**Records**
________________________
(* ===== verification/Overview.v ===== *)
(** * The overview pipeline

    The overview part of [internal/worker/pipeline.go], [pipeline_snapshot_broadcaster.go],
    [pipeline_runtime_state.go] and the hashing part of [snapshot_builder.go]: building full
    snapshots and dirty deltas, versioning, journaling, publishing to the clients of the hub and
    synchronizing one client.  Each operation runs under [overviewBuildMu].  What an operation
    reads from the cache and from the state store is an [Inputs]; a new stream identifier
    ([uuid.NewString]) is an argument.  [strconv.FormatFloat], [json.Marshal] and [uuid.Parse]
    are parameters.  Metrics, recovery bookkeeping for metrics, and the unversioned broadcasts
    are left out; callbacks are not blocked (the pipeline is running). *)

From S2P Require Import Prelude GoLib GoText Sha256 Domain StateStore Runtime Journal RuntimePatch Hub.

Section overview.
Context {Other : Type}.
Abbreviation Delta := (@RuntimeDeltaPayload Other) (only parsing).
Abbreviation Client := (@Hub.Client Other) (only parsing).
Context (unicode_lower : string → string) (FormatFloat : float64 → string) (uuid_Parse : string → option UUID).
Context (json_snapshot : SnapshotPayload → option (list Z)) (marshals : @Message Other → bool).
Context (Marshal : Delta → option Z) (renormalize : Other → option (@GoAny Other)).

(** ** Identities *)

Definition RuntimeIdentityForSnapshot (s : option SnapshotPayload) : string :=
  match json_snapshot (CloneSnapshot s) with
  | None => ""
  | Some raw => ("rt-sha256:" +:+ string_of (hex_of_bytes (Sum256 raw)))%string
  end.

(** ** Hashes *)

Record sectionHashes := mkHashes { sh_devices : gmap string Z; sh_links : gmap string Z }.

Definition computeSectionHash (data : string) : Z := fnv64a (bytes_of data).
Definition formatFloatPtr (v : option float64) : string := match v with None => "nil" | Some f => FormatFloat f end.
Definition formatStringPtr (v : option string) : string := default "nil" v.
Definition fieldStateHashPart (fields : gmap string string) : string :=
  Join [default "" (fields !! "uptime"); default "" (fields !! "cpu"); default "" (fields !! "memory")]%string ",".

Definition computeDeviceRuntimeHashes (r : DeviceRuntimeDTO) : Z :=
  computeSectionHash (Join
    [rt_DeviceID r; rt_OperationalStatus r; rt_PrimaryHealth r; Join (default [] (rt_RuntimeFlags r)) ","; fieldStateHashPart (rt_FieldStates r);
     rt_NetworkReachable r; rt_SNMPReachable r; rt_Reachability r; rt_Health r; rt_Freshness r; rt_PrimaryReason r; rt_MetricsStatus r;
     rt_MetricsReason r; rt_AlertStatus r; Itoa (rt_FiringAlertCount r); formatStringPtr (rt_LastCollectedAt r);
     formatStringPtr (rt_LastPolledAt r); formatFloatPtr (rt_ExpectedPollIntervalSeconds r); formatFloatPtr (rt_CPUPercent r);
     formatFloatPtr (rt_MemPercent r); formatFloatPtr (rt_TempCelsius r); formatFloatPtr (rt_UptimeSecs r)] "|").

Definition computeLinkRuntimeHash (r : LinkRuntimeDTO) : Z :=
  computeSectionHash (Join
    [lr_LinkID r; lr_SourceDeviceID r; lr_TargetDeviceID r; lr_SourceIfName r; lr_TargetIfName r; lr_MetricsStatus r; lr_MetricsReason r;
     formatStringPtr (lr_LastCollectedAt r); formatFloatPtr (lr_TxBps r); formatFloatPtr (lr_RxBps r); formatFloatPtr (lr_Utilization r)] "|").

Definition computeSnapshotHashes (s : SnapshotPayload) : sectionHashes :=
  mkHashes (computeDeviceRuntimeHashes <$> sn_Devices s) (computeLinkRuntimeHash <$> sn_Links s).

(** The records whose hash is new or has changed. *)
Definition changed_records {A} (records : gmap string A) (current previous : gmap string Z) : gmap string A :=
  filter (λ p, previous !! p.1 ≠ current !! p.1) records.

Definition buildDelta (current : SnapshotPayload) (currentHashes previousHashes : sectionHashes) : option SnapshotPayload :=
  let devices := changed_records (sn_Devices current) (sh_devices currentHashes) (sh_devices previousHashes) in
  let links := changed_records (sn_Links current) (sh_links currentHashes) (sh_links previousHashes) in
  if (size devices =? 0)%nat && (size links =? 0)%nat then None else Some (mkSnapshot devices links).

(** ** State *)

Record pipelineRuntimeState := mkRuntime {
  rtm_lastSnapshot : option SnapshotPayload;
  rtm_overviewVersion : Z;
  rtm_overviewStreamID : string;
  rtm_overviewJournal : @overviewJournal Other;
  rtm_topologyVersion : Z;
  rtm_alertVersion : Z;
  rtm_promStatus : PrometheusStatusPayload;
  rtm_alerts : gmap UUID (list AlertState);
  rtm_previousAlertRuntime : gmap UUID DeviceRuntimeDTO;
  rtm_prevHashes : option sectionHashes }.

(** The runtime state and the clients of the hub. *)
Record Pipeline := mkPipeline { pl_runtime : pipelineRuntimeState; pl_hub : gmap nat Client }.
________________________
**Work to complete**
All entries are to be repeated exactly and completely.

**Answer**
(* ===== verification/Overview.v ===== *)
(** * The overview pipeline

    The overview part of [internal/worker/pipeline.go], [pipeline_snapshot_broadcaster.go],
    [pipeline_runtime_state.go] and the hashing part of [snapshot_builder.go]: building full
    snapshots and dirty deltas, versioning, journaling, publishing to the clients of the hub and
    synchronizing one client.  Each operation runs under [overviewBuildMu].  What an operation
    reads from the cache and from the state store is an [Inputs]; a new stream identifier
    ([uuid.NewString]) is an argument.  [strconv.FormatFloat], [json.Marshal] and [uuid.Parse]
    are parameters.  Metrics, recovery bookkeeping for metrics, and the unversioned broadcasts
    are left out; callbacks are not blocked (the pipeline is running). *)

From S2P Require Import Prelude GoLib GoText Sha256 Domain StateStore Runtime Journal RuntimePatch Hub.

Section overview.
Context {Other : Type}.
Abbreviation Delta := (@RuntimeDeltaPayload Other) (only parsing).
Abbreviation Client := (@Hub.Client Other) (only parsing).
Context (unicode_lower : string → string) (FormatFloat : float64 → string) (uuid_Parse : string → option UUID).
Context (json_snapshot : SnapshotPayload → option (list Z)) (marshals : @Message Other → bool).
Context (Marshal : Delta → option Z) (renormalize : Other → option (@GoAny Other)).

(** ** Identities *)

Definition RuntimeIdentityForSnapshot (s : option SnapshotPayload) : string :=
  match json_snapshot (CloneSnapshot s) with
  | None => ""
  | Some raw => ("rt-sha256:" +:+ string_of (hex_of_bytes (Sum256 raw)))%string
  end.

(** ** Hashes *)

Record sectionHashes := mkHashes { sh_devices : gmap string Z; sh_links : gmap string Z }.

Definition computeSectionHash (data : string) : Z := fnv64a (bytes_of data).
Definition formatFloatPtr (v : option float64) : string := match v with None => "nil" | Some f => FormatFloat f end.
Definition formatStringPtr (v : option string) : string := default "nil" v.
Definition fieldStateHashPart (fields : gmap string string) : string :=
  Join [default "" (fields !! "uptime"); default "" (fields !! "cpu"); default "" (fields !! "memory")]%string ",".

Definition computeDeviceRuntimeHashes (r : DeviceRuntimeDTO) : Z :=
  computeSectionHash (Join
    [rt_DeviceID r; rt_OperationalStatus r; rt_PrimaryHealth r; Join (default [] (rt_RuntimeFlags r)) ","; fieldStateHashPart (rt_FieldStates r);
     rt_NetworkReachable r; rt_SNMPReachable r; rt_Reachability r; rt_Health r; rt_Freshness r; rt_PrimaryReason r; rt_MetricsStatus r;
     rt_MetricsReason r; rt_AlertStatus r; Itoa (rt_FiringAlertCount r); formatStringPtr (rt_LastCollectedAt r);
     formatStringPtr (rt_LastPolledAt r); formatFloatPtr (rt_ExpectedPollIntervalSeconds r); formatFloatPtr (rt_CPUPercent r);
     formatFloatPtr (rt_MemPercent r); formatFloatPtr (rt_TempCelsius r); formatFloatPtr (rt_UptimeSecs r)] "|").

Definition computeLinkRuntimeHash (r : LinkRuntimeDTO) : Z :=
  computeSectionHash (Join
    [lr_LinkID r; lr_SourceDeviceID r; lr_TargetDeviceID r; lr_SourceIfName r; lr_TargetIfName r; lr_MetricsStatus r; lr_MetricsReason r;
     formatStringPtr (lr_LastCollectedAt r); formatFloatPtr (lr_TxBps r); formatFloatPtr (lr_RxBps r); formatFloatPtr (lr_Utilization r)] "|").

Definition computeSnapshotHashes (s : SnapshotPayload) : sectionHashes :=
  mkHashes (computeDeviceRuntimeHashes <$> sn_Devices s) (computeLinkRuntimeHash <$> sn_Links s).

(** The records whose hash is new or has changed. *)
Definition changed_records {A} (records : gmap string A) (current previous : gmap string Z) : gmap string A :=
  filter (λ p, previous !! p.1 ≠ current !! p.1) records.

Definition buildDelta (current : SnapshotPayload) (currentHashes previousHashes : sectionHashes) : option SnapshotPayload :=
  let devices := changed_records (sn_Devices current) (sh_devices currentHashes) (sh_devices previousHashes) in
  let links := changed_records (sn_Links current) (sh_links currentHashes) (sh_links previousHashes) in
  if (size devices =? 0)%nat && (size links =? 0)%nat then None else Some (mkSnapshot devices links).

(** ** State *)

Record pipelineRuntimeState := mkRuntime {
  rtm_lastSnapshot : option SnapshotPayload;
  rtm_overviewVersion : Z;
  rtm_overviewStreamID : string;
  rtm_overviewJournal : @overviewJournal Other;
  rtm_topologyVersion : Z;
  rtm_alertVersion : Z;
  rtm_promStatus : PrometheusStatusPayload;
  rtm_alerts : gmap UUID (list AlertState);
  rtm_previousAlertRuntime : gmap UUID DeviceRuntimeDTO;
  rtm_prevHashes : option sectionHashes }.

(** The runtime state and the clients of the hub. *)
Record Pipeline := mkPipeline { pl_runtime : pipelineRuntimeState; pl_hub : gmap nat Client }.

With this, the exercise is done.